Photochemistry in Polyfunctional Steroids: Photorearrangement vs. Photoepimerization. Preparative and Mechanistic Studies

MATÍAS I. QUINDT; GABRIEL F. GOLA; JAVIER A. RAMIREZ; SERGIO M. BONESI

Congreso; XIV Encuentro Latinoamericano de Fotoquímica y Fotobiología; 2019

Recently, we have studied the photochemistry of some 3-acyl estrone1 and as part of our ongoing research program we decided to study the photochemical behavior of some 3-arylsulfonyl- and 3-alkylsulfonyl estrone derivatives.

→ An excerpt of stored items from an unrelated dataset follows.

(** The loop of [io.ReadFull] on a stream that holds enough bytes: the
    buffer is filled with the first bytes of the stream, and the rest of
    the stream is left. *)
Lemma read_loop_full (ch : Conn) :
  forall (buf : list byte) (n : nat),
    (n <= length buf)%nat ->
    (length buf - n <= length (concat ch))%nat ->
    exists ch',
      read_loop ch buf n (length buf)
      = (ch', firstn n buf ++ firstn (length buf - n) (concat ch),
         length buf, None)
      /\ concat ch' = skipn (length buf - n) (concat ch).
Proof.
  induction ch as [|c ch IH]; intros buf n Ln Enough.
  - cbn [concat length] in Enough. assert (n = length buf) as -> by lia.
    exists []. rewrite read_loop_done by lia.
    rewrite Nat.sub_diag, firstn_all. cbn [firstn concat skipn].
    rewrite app_nil_r. split; reflexivity.
  - destruct (Nat.eq_dec n (length buf)) as [->|Ne].
    { exists (c :: ch). rewrite read_loop_done by lia.
      rewrite Nat.sub_diag, firstn_all. cbn [firstn skipn].
      rewrite app_nil_r. split; reflexivity. }
    cbn [concat] in Enough |- *. rewrite length_app in Enough.
    cbn [read_loop].
    replace (length buf <=? n)%nat with false by (symmetry; apply Nat.leb_gt; lia).
    destruct (Nat.leb_spec (length c) (length buf - n)) as [Fits|Over].
    + destruct (IH (copy_at buf n c) (n + length c)%nat) as (ch' & E & EC);
        [rewrite length_copy_at; lia | rewrite length_copy_at; lia|].
      rewrite length_copy_at in E. exists ch'. split.
      * rewrite E. f_equal. f_equal. f_equal.
        assert (length (firstn n buf) = n) as LF by (rewrite length_firstn; lia).
        rewrite (copy_at_fits buf n c) by lia.
        rewrite (app_assoc (firstn n buf) c).
        rewrite (firstn_exact (firstn n buf ++ c)) by (rewrite length_app; lia).
        rewrite <- app_assoc. f_equal.
        rewrite (firstn_app (length buf - n) c), (firstn_all2 c) by lia.
        do 2 f_equal. lia.
      * rewrite EC, length_copy_at.
        symmetry. apply skipn_more. lia.
    + exists (skipn (length buf - n) c :: ch). split.
      * replace (n + (length buf - n))%nat with (length buf) by lia.
        do 3 f_equal.
        rewrite copy_at_fits by (rewrite length_firstn; lia).
        rewrite length_firstn.
        replace (n + Nat.min (length buf - n) (length c))%nat
          with (length buf) by lia.
        rewrite skipn_all, app_nil_r. f_equal.
        rewrite (firstn_app (length buf - n) c).
        replace (length buf - n - length c)%nat with 0%nat by lia.
        cbn [firstn]. rewrite app_nil_r. reflexivity.
      * cbn [concat]. rewrite skipn_app.
        replace (length buf - n - length c)%nat with 0%nat by lia.
        reflexivity.
Qed.

Lemma ReadAtLeast_chunks (pre : list (list byte)) (rest : Conn)
  (buf : list byte) (min : nat) :
  (length (concat pre) <= length buf)%nat ->
  (length (concat (removelast pre)) < min)%nat ->
  (min <= length (concat pre))%nat ->
  ReadAtLeast (pre ++ rest) buf min
  = (rest, concat pre ++ skipn (length (concat pre)) buf,
     length (concat pre), None).
Proof.
  intros Fit Before Enough. unfold ReadAtLeast.
  replace (length buf <? min)%nat with false
    by (symmetry; apply Nat.ltb_ge; lia).
  rewrite (read_loop_chunks pre rest buf 0 min) by (cbn [Nat.add]; lia).
  cbn [Nat.add].
  replace (min <=? length (concat pre))%nat with true
    by (symmetry; apply Nat.leb_le; lia).
  rewrite copy_at_fits by (cbn [Nat.add]; lia). reflexivity.
Qed.

Lemma ReadFull_enough (ch : Conn) (region : list byte) :
  (length region <= length (concat ch))%nat ->
  exists ch',
    ReadFull ch region
    = (ch', firstn (length region) (concat ch), length region, None)
    /\ concat ch' = skipn (length region) (concat ch).
Proof.
  intros Enough. unfold ReadFull, ReadAtLeast.
  rewrite Nat.ltb_irrefl.
  destruct (read_loop_full ch region 0 ltac:(lia) ltac:(lia)) as (ch' & E & EC).
  rewrite Nat.sub_0_r in E, EC. cbn [firstn app] in E.
  exists ch'. rewrite E, Nat.leb_refl. split; [reflexivity | exact EC].
Qed.

Lemma ReadFull_short (ch : Conn) (region : list byte) :
  (length (concat ch) < length region)%nat ->
  exists region',
    ReadFull ch region
    = ([], region', length (concat ch),
       Some (if (0 <? length (concat ch))%nat then ErrUnexpectedEOF else EOF)).
Proof.
  intros Short. unfold ReadFull, ReadAtLeast.
  rewrite Nat.ltb_irrefl.
  rewrite (read_loop_short ch region 0 (length region))
    by (cbn [Nat.add]; lia).
  cbn [Nat.add].
  replace (length region <=? length (concat ch))%nat with false
    by (symmetry; apply Nat.leb_gt; lia).
  eexists. reflexivity.
Qed.

Lemma checks_look_at_five_bytes (x y : list byte) (omitCheck : bool) :
  firstn 5 x = firstn 5 y ->
  header_check x omitCheck = header_check y omitCheck
  /\ addr_size x = addr_size y.
Proof.
  intros E.
  assert (forall i, (i < 5)%nat -> nth_error x i = nth_error y i) as N.
  { intros i Hi.
    pose proof (nth_error_firstn 5 x i) as Hx.
    pose proof (nth_error_firstn 5 y i) as Hy.
    replace (i <? 5)%nat with true in Hx, Hy
      by (symmetry; apply Nat.ltb_lt; exact Hi).
    rewrite <- Hx, <- Hy, E. reflexivity. }
  unfold header_check, addr_size, index.
  rewrite (N 0%nat), (N 1%nat), (N 3%nat), (N 4%nat) by lia.
  split; reflexivity.
Qed.

(** [extract_addr] on a buffer that is a header and what follows. *)
Lemma extract_addr_full (r0 r1 r2 : byte) (a : uAddr) (rest : list byte) :
  wf_addr a ->
  extract_addr (header_bytes r0 r1 r2 a ++ rest)
    (length (header_bytes r0 r1 r2 a ++ rest)) (size a)
  = Done (r1, Some a, None).
Proof.
  intros W.
  pose proof (parse_header_bytes r0 r1 r2 a rest [] W) as P.
  pose proof (len_header_bytes r0 r1 r2 a W) as LH.
  unfold parseUDPHeader, parse_body in P. cbn [elems spare header_check] in P.
  rewrite app_nil_r, firstn_all in P.
  rewrite (addr_size_header_bytes r0 r1 r2 a rest W) in P.
  replace (len (header_bytes r0 r1 r2 a ++ rest) <? size a) with false in P
    by (symmetry; apply Z.ltb_ge; rewrite len_app;
        pose proof (len_nonneg rest); lia).
  exact P.
Qed.

Lemma skipn_repeat_byte (x : byte) (k m : nat) :
  skipn k (repeat x m) = repeat x (m - k).
Proof.
  revert m. induction k as [|k IH]; intros m.
  - rewrite Nat.sub_0_r. reflexivity.
  - destruct m as [|m]; [reflexivity|]. cbn [repeat skipn Nat.sub]. apply IH.
Qed.

Lemma skipn_zeros (k : nat) (n : Z) :
  0 <= n -> skipn k (zeros n) = zeros (n - Z.of_nat k).
Proof.
  intros Hn. unfold zeros. rewrite skipn_repeat_byte. f_equal. lia.
Qed.

Lemma ten_bytes_keep_the_checks (pre more rest : list byte) (omitCheck : bool) :
  (10 <= length pre)%nat ->
  header_check (pre ++ rest) omitCheck = header_check (pre ++ more) omitCheck
  /\ addr_size (pre ++ rest) = addr_size (pre ++ more).
Proof.
  intros L. apply checks_look_at_five_bytes.
  rewrite !firstn_app.
  replace (5 - length pre)%nat with 0%nat by lia. reflexivity.
Qed.

(** X2: On a connection, with no buffer supplied, [parseUDPHeader] takes the
    header from the stream and nothing more, when the reads that gather
    the first ten bytes do not go beyond it. The stream is a list of
    chunks, one for each [Read] of the connection: the chunks [pre] are
    read by [io.ReadAtLeast] (fewer than ten bytes before the last of
    them, ten at least with it) and hold the beginning of the header; the
    rest of the header, [more], is the beginning of the chunks that follow.
    Then the command byte and the address of the header are returned
    without error, for a header that passes the checks, and the stream is
    left where the header ends. *)
Theorem parseUDPHeader_takes_the_header_from_the_stream
  (pre rest : Conn) (more tail : list byte) (omitCheck : bool)
  (r0 r1 r2 : byte) (a : uAddr) :
  wf_addr a ->
  passes_check omitCheck r0 r1 ->
  concat pre ++ more = header_bytes r0 r1 r2 a ->
  (length (concat (removelast pre)) < 10 <= length (concat pre))%nat ->
  concat rest = more ++ tail ->
  exists ch',
    parseUDPHeader (Some (pre ++ rest)) None omitCheck
    = mkParsed (Some ch')
        (header_bytes r0 r1 r2 a ++ zeros (263 - size a))
        (Done (r1, Some a, None))
    /\ concat ch' = tail.
Proof.
  intros W PC EH [Before Enough] ER.
  pose proof (len_header_bytes r0 r1 r2 a W) as LH.
  pose proof (size_ge_7 a W) as S7.
  set (H := header_bytes r0 r1 r2 a) in *.
  set (n := length (concat pre)) in *.
  assert (size a <= 262) as S262.
  { destruct W as [_ W]. destruct (ip a).
    - destruct W as ([E|E] & _ & ->); rewrite E; unfold IPv4len, IPv6len; lia.
    - destruct W as (L & ->). lia. }
  assert (Z.of_nat n + len more = size a) as LN.
  { rewrite <- LH, <- EH, len_app. reflexivity. }
  pose proof (len_nonneg more) as NM.
  assert (length (zeros (256 + 3 + 1 + 1 + 2)) = 263%nat) as LZ by reflexivity.
  unfold parseUDPHeader.
  change (Z.to_nat (3 + 1 + IPv4len + 2)) with 10%nat.
  rewrite (ReadAtLeast_chunks pre rest _ 10) by (fold n; lia).
  fold n. rewrite skipn_zeros by lia.
  change (256 + 3 + 1 + 1 + 2) with 263.
  set (arr := concat pre ++ zeros (263 - Z.of_nat n)).
  assert (length arr = 263%nat) as LA.
  { unfold arr. rewrite length_app, length_zeros. fold n. lia. }
  unfold parse_body. rewrite LA.
  replace (firstn 263 arr) with arr by (symmetry; rewrite <- LA; apply firstn_all).
  destruct (ten_bytes_keep_the_checks (concat pre) (more ++ tail)
              (zeros (263 - Z.of_nat n)) omitCheck Enough) as [E1 E2].
  fold arr in E1, E2. rewrite E1, E2.
  rewrite app_assoc, EH.
  replace (header_check (H ++ tail) omitCheck) with (@Done (option error) None)
    by (symmetry; unfold H, header_bytes; cbn [app];
        apply header_check_passes, PC).
  unfold H at 1. rewrite (addr_size_header_bytes r0 r1 r2 a tail W).
  rewrite slice_of_ok by (unfold len; lia).
  set (region := sub arr (Z.to_nat (Z.of_nat n)) (Z.to_nat (size a))).
  assert (length region = length more) as LR.
  { pose proof (len_sub arr (Z.of_nat n) (size a) ltac:(lia)
                  ltac:(unfold len; lia)) as X.
    fold region in X. unfold len in X, LN. lia. }
  destruct (ReadFull_enough rest region) as (ch' & ERF & EC).
  { rewrite ER, length_app. lia. }
  rewrite ERF. exists ch'.
  assert (firstn (length region) (concat rest) = more) as FM
      by (rewrite LR, ER; apply firstn_exact; reflexivity).
  assert (concat ch' = tail) as ET
      by (rewrite EC, LR, ER; apply (skipn_more more tail _ 0%nat); lia).
  rewrite FM, Nat2Z.id.
  assert (firstn n arr = concat pre) as FA
      by (unfold arr; apply firstn_exact; reflexivity).
  assert (skipn (Z.to_nat (size a)) arr = zeros (263 - size a)) as SA.
  { unfold arr. rewrite (skipn_more (concat pre) _ _ (length more))
      by (unfold len in LN; fold n; lia).
    rewrite skipn_zeros by lia. f_equal. unfold len in LN. lia. }
  rewrite FA, SA, app_assoc, EH.
  split; [|exact ET]. f_equal.
  replace 263%nat with (length (H ++ zeros (263 - size a)))
    by (rewrite length_app, length_zeros; unfold len in LH; lia).
  apply extract_addr_full, W.
Qed.

Lemma parseUDPHeader_takes_the_header_from_the_stream_witness :
  let a := mkAddr None (bytes_of_nats [65; 66; 67; 68; 69]%nat) 53 12 in
  exists ch',
    parseUDPHeader
      (Some ([bytes_of_nats [5; 1; 0; 3; 5; 65]%nat;
              bytes_of_nats [66; 67; 68; 69]%nat]
             ++ [bytes_of_nats [0]%nat; bytes_of_nats [53; 80; 73]%nat]))
      None false
    = mkParsed (Some ch')
        (header_bytes x05 x01 x00 a ++ zeros (263 - size a))
        (Done (x01, Some a, None))
    /\ concat ch' = bytes_of_nats [80; 73]%nat.
Proof.
  apply (parseUDPHeader_takes_the_header_from_the_stream
           [bytes_of_nats [5; 1; 0; 3; 5; 65]%nat;
            bytes_of_nats [66; 67; 68; 69]%nat]
           [bytes_of_nats [0]%nat; bytes_of_nats [53; 80; 73]%nat]
           (bytes_of_nats [0; 53]%nat) (bytes_of_nats [80; 73]%nat) false
           x05 x01 x00
           (mkAddr None (bytes_of_nats [65; 66; 67; 68; 69]%nat) 53 12)).
  - split; [split; [vm_compute; discriminate | reflexivity]|].
    split; [vm_compute; discriminate | reflexivity].
  - right. split; [reflexivity | left; reflexivity].
  - reflexivity.
  - split; [vm_compute; lia | vm_compute; lia].
  - reflexivity.
Defined.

Thus, direct irradiation of 3-sulfonylestrone 1 (see Scheme) with 254 nm in different solvents and under inert atmosphere (Ar) was carried out by means of steady-state conditions. Selective irradiation of the aryl chromophore of sulfonyl compounds underwent the photo-Fries rearrangement, with concomitant homolytic fragmentation of the sulfonic ester group and [1;3]-sulfonyl migration. This pathway afforded the ortho-sulfonyl estrone derivatives 2 and 3 as the main photoproducts. These steroidal photoproducts were obtained for the first time and were isolated by column chromatography and fully characterized by NMR spectroscopy. On the other hand, estrone and the ortho-regioisomer 3 are found to epimerize upon irradiation with 254 nm light through a Norrish type I photoreaction. This reaction involves the triplet excited state of the carbonyl group (C-17) at the D ring of the steroids that is populated from the singlet excited state of the phenolic moiety through an intramolecular singlet-singlet energy transfer process with a high value of ET (ca. 0.96)2. Photosensitization with acetone and chemical quenching with N,N,N,N-tetramethyldiazetinedioxide (TMDO) of the photo-Fries reaction confirmed that the photoreaction took place from the singlet excited state while Norrish type I reaction proceeds efficiently from the triplet excited state. Solvent effects, as well as the nature of the sulfonyl group on the photoreactions, were also studied.